> **Activity**: Using the data beneath this instruction, retype only the lines from the one that contains "type for string" down to the one that contains "Definition strip_quotes (s", both included, exactly as they appear.

++++

(* ===== verification/JsonHelpers.v ===== *)
(** * JSON access (src/libs/jsonxx.h, src/libs/jsonxx.cpp,
    src/drivers/JsonHelpers.h, src/drivers/JsonHelpers.cpp)

    The two ways the drivers read a JSON text: the class [jsonxx] with its
    casts, and the function templates [getJsonValue] and
    [getJsonValueByKey]. *)
From S2P Require Import Prelude.
From S2P Require Import CLib.
From S2P Require Import Exceptions.
From S2P Require Import CFloat.
From S2P Require Import CJson.
From S2P Require Import CJsonTree.
From S2P Require Import CJsonPrint.
From S2P Require Import CJsonPrintSpec.
From S2P Require Import CJsonSafety.

(** ** Definitions *)

Definition QUOTE : ascii := "034"%char.

(** [s.compare(pos, 1, ...) == 0], for the string of one quote. *)
Definition compare_quote (s : str) (pos : Z) : M bool :=
  if (Z.of_nat (length s) <? pos)%Z then throw_out_of_range pos (Z.of_nat (length s))
  else mret (str_eqb (take 1 (drop (Z.to_nat pos) s)) [QUOTE]).

(** [s.size() - 1], which wraps around on an empty string only: a string has
    less than 2^63 bytes. *)
Definition size_minus_1 (s : str) : Z :=
  match length s with O => u64 (-1) | S n => Z.of_nat n end.

(** The first and the last quote are removed. *)
Definition unquote (s : str) : M str :=
  b ← compare_quote s 0;
  let s := if (b : bool) then drop 1 s else s in
  b ← compare_quote s (size_minus_1 s);
  mret (if (b : bool) then take (length s - 1) s else s).

(** *** [class jsonxx] *)

(** [jsonxx::jsonxx(const string & data)]; the constructor from a
    [const char *] is the same once the pointer is not null. *)
Definition jsonxx (data : str) : M cJSON :=
  j ← cJSON_Parse (c_str data);
  match j with
  | Some mData => mret mData
  | None => throw_runtime #"jsonxx: data parsing error"
  end.

Definition jsonxx_ptr (data : option str) : M cJSON :=
  match data with
  | None => throw_runtime #"jsonxx: invalid data for parsing"
  | Some data => jsonxx data
  end.

(** [jsonxx::item::item], by [jsonxx::operator[]] on a literal. *)
Definition jsonxx_item (root : cJSON) (value : str) : M cJSON :=
  if negb (jtype root =? cJSON_Object)%Z
  then throw_runtime #"jsonxx: item parsing internal error"
  else match cJSON_GetObjectItem (Some root) (Some value) with
       | Some item => mret item
       | None => throw_runtime (#"jsonxx: not found parsing item - " ++ value)
       end.

Definition isNumber (i : cJSON) : bool := (jtype i =? cJSON_Number)%Z.
Definition isString (i : cJSON) : bool := (jtype i =? cJSON_String)%Z.
Definition isBool (i : cJSON) : bool :=
  ((jtype i =? cJSON_True) || (jtype i =? cJSON_False))%Z.

(** The cast operators; [trunc] is the conversion to the integral type. *)
Definition item_integral (trunc : Z → Z) (i : cJSON) : Z :=
  if isNumber i then trunc (valueint i) else 0.
Definition item_bool (i : cJSON) : bool := isBool i && (jtype i =? cJSON_True)%Z.
Definition item_string (i : cJSON) : M str :=
  if isString i then s ← deref (valuestring i); unquote (c_str s) else mret [].

(** *** [getJsonValue] *)

(** For an integral type. *)
Definition getJsonValue_int (trunc : Z → Z) (j : cJSON) : M Z :=
  if negb (jtype j =? cJSON_Number)%Z
  then throw_runtime #"getJsonKey unexpected type for integral return"
  else mret (trunc (valueint j)).

Definition getJsonValue_string (j : cJSON) : M str :=
  if negb (jtype j =? cJSON_String)%Z
  then throw_runtime #"getJsonKey unexpected type for string return"
  else s ← deref (valuestring j); unquote (c_str s).

Definition getJsonValueByKey {T} (getJsonValue : cJSON → M T) (j : cJSON) (key : str) : M T :=
  if negb (jtype j =? cJSON_Object)%Z
  then throw_runtime #"getJsonValueByKey passed non-object item"
  else match cJSON_GetObjectItem (Some j) (Some key) with
       | Some i => getJsonValue i
       | None => throw_runtime #"getJsonValueByKey key not found: "
       end.

(** What [unquote] gives for a string of more than a quote. *)
Definition strip_quotes (s : str) : str :=
  let s := if decide (head s = Some QUOTE) then drop 1 s else s in
  if decide (last s = Some QUOTE) then take (length s - 1) s else s.

(** The strings [unquote] fails on. *)
Definition too_short (s : str) : bool := str_eqb s [] || str_eqb s [QUOTE].

(** ** Lemmas *)

Lemma compare_first s :
  compare_quote s 0 = Ret (bool_decide (head s = Some QUOTE)).
Proof.
  unfold compare_quote.
  destruct (Z.ltb_spec (Z.of_nat (length s)) 0); [lia|]. cbn [drop Z.to_nat]. f_equal.
  destruct s as [|c s]; [done|]. cbn [take head]. unfold str_eqb. rewrite ?take_0.
  apply bool_decide_ext. naive_solver.
Qed.

Lemma compare_last s :
  s ≠ [] → compare_quote s (size_minus_1 s) = Ret (bool_decide (last s = Some QUOTE)).
Proof.
  intros Hne. unfold compare_quote, size_minus_1.
  destruct (length s) as [|n] eqn:Hl; [by apply length_zero_iff_nil in Hl|].
  destruct (Z.ltb_spec (Z.of_nat (S n)) (Z.of_nat n)); [lia|].
  f_equal. unfold str_eqb. apply bool_decide_ext. rewrite Nat2Z.id.
  destruct (last s) as [c|] eqn:E; [|by apply last_None in E].
  rewrite last_lookup, Hl in E. cbn [Nat.pred] in E. rewrite (drop_S _ _ _ E).
  cbn [take]. rewrite ?take_0. naive_solver.
Qed.

(** [unquote] on every string. *)
Lemma unquote_eq s :
  unquote s = if too_short s then throw_out_of_range (-1) 0 else Ret (strip_quotes s).
Proof.
  unfold unquote, strip_quotes. rewrite compare_first, bind_Ret.
  destruct s as [|c s]; [done|]. cbn [head].
  unfold too_short, str_eqb. rewrite (bool_decide_false (c :: s = [])) by done. cbn [orb].
  destruct (decide (Some c = Some QUOTE)) as [[= ->]|Hc].
  - rewrite (bool_decide_true (Some QUOTE = Some QUOTE)) by done. cbn [drop]. rewrite ?drop_0.
    destruct s as [|d s]; [done|].
    rewrite (bool_decide_false (QUOTE :: d :: s = [QUOTE])) by done.
    rewrite compare_last, bind_Ret by done. case_bool_decide as E; by destruct (decide _).
  - rewrite (bool_decide_false (Some c = Some QUOTE)) by done.
    rewrite (bool_decide_false (c :: s = [QUOTE])) by congruence.
    rewrite compare_last, bind_Ret by done. case_bool_decide as E; by destruct (decide _).
Qed.

Lemma unquote_defined s : defined (unquote s).
Proof. rewrite unquote_eq. by destruct (too_short s). Qed.

(** The casts are defined on what the parser builds. *)
Lemma parsed_string i :
  parsed_ok i → jtype i = cJSON_String → is_Some (valuestring i).
Proof. intros Hp Ht. inversion Hp as [? [H|[H|H]]|? H|? s H Hs|? H|? H]; subst; rewrite Ht in H || eauto; done. Qed.

Lemma item_string_defined i : parsed_ok i → defined (item_string i).
Proof.
  intros Hp. unfold item_string, isString. destruct (Z.eqb_spec (jtype i) cJSON_String); [|done].
  destruct (parsed_string i) as [s ->]; [done..|]. apply unquote_defined.
Qed.

Lemma getJsonValue_string_defined i : parsed_ok i → defined (getJsonValue_string i).
Proof.
  intros Hp. unfold getJsonValue_string. destruct (Z.eqb_spec (jtype i) cJSON_String); [|done].
  destruct (parsed_string i) as [s ->]; [done..|]. apply unquote_defined.
Qed.

Lemma getJsonValue_int_defined f i : defined (getJsonValue_int f i).
Proof. unfold getJsonValue_int. by destruct (negb _). Qed.

Lemma parsed_children i : parsed_ok i → jtype i = cJSON_Object ∨ jtype i = cJSON_Array →
  Forall parsed_ok (child i).
Proof.
  intros Hp [Ht|Ht]; inversion Hp as [? [H|[H|H]]|? H|? s H Hs|? H|? H]; subst; try done;
    rewrite Ht in H; discriminate.
Qed.

Lemma object_item_parsed o nm i :
  parsed_ok o → jtype o = cJSON_Object → cJSON_GetObjectItem (Some o) nm = Some i → parsed_ok i.
Proof.
  intros Hp Ht Hi. destruct nm as [nm|]; [|by destruct o].
  rewrite cJSON_GetObjectItem_spec in Hi.
  pose proof (parsed_children o Hp (or_introl Ht)) as Hc. rewrite Forall_forall in Hc.
  apply Hc, list_elem_of_In. by apply List.find_some in Hi as [Hi _].
Qed.

Lemma jsonxx_item_defined o v : defined (jsonxx_item o v).
Proof. unfold jsonxx_item. destruct (negb _); [done|]. by destruct (cJSON_GetObjectItem _ _). Qed.

Lemma jsonxx_item_parsed o v i : parsed_ok o → jsonxx_item o v = Ret i → parsed_ok i.
Proof.
  intros Hp. unfold jsonxx_item. destruct (Z.eqb_spec (jtype o) cJSON_Object); [|done].
  cbn [negb]. destruct (cJSON_GetObjectItem _ _) eqn:E; [|done]. intros [= <-].
  by eapply object_item_parsed.
Qed.

Lemma jsonxx_cases data :
  (∃ i, jsonxx data = Ret i ∧ item_fits i (S (length data)))
  ∨ jsonxx data = throw_runtime #"jsonxx: data parsing error".
Proof.
  unfold jsonxx. destruct (@cJSON_Parse_runs exn (c_str data)) as ([i|] & -> & H); [left|by right].
  exists i. split; [done|]. destruct (H i eq_refl) as [Hp Hr]. split; [done|].
  intros d. specialize (Hr d). pose proof (c_str_length data). lia.
Qed.

Lemma jsonxx_defined data : defined (jsonxx data).
Proof. by destruct (jsonxx_cases data) as [(i & -> & _)| ->]. Qed.

Lemma jsonxx_parsed data i : jsonxx data = Ret i → parsed_ok i.
Proof. destruct (jsonxx_cases data) as [(j & -> & [Hp _])| ->]; [|done]. by intros [= <-]. Qed.

Lemma getJsonValueByKey_defined {T} (g : cJSON → M T) o key :
  parsed_ok o → (∀ i, parsed_ok i → defined (g i)) → defined (getJsonValueByKey g o key).
Proof.
  intros Hp Hg. unfold getJsonValueByKey. destruct (Z.eqb_spec (jtype o) cJSON_Object); [|done].
  cbn [negb]. destruct (cJSON_GetObjectItem _ _) eqn:E; [|done].
  apply Hg. by eapply object_item_parsed.
Qed.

++++

> **Task response**:
  then throw_runtime #"getJsonKey unexpected type for string return"
  else s ← deref (valuestring j); unquote (c_str s).

Definition getJsonValueByKey {T} (getJsonValue : cJSON → M T) (j : cJSON) (key : str) : M T :=
  if negb (jtype j =? cJSON_Object)%Z
  then throw_runtime #"getJsonValueByKey passed non-object item"
  else match cJSON_GetObjectItem (Some j) (Some key) with
       | Some i => getJsonValue i
       | None => throw_runtime #"getJsonValueByKey key not found: "
       end.

(** What [unquote] gives for a string of more than a quote. *)
Definition strip_quotes (s : str) : str :=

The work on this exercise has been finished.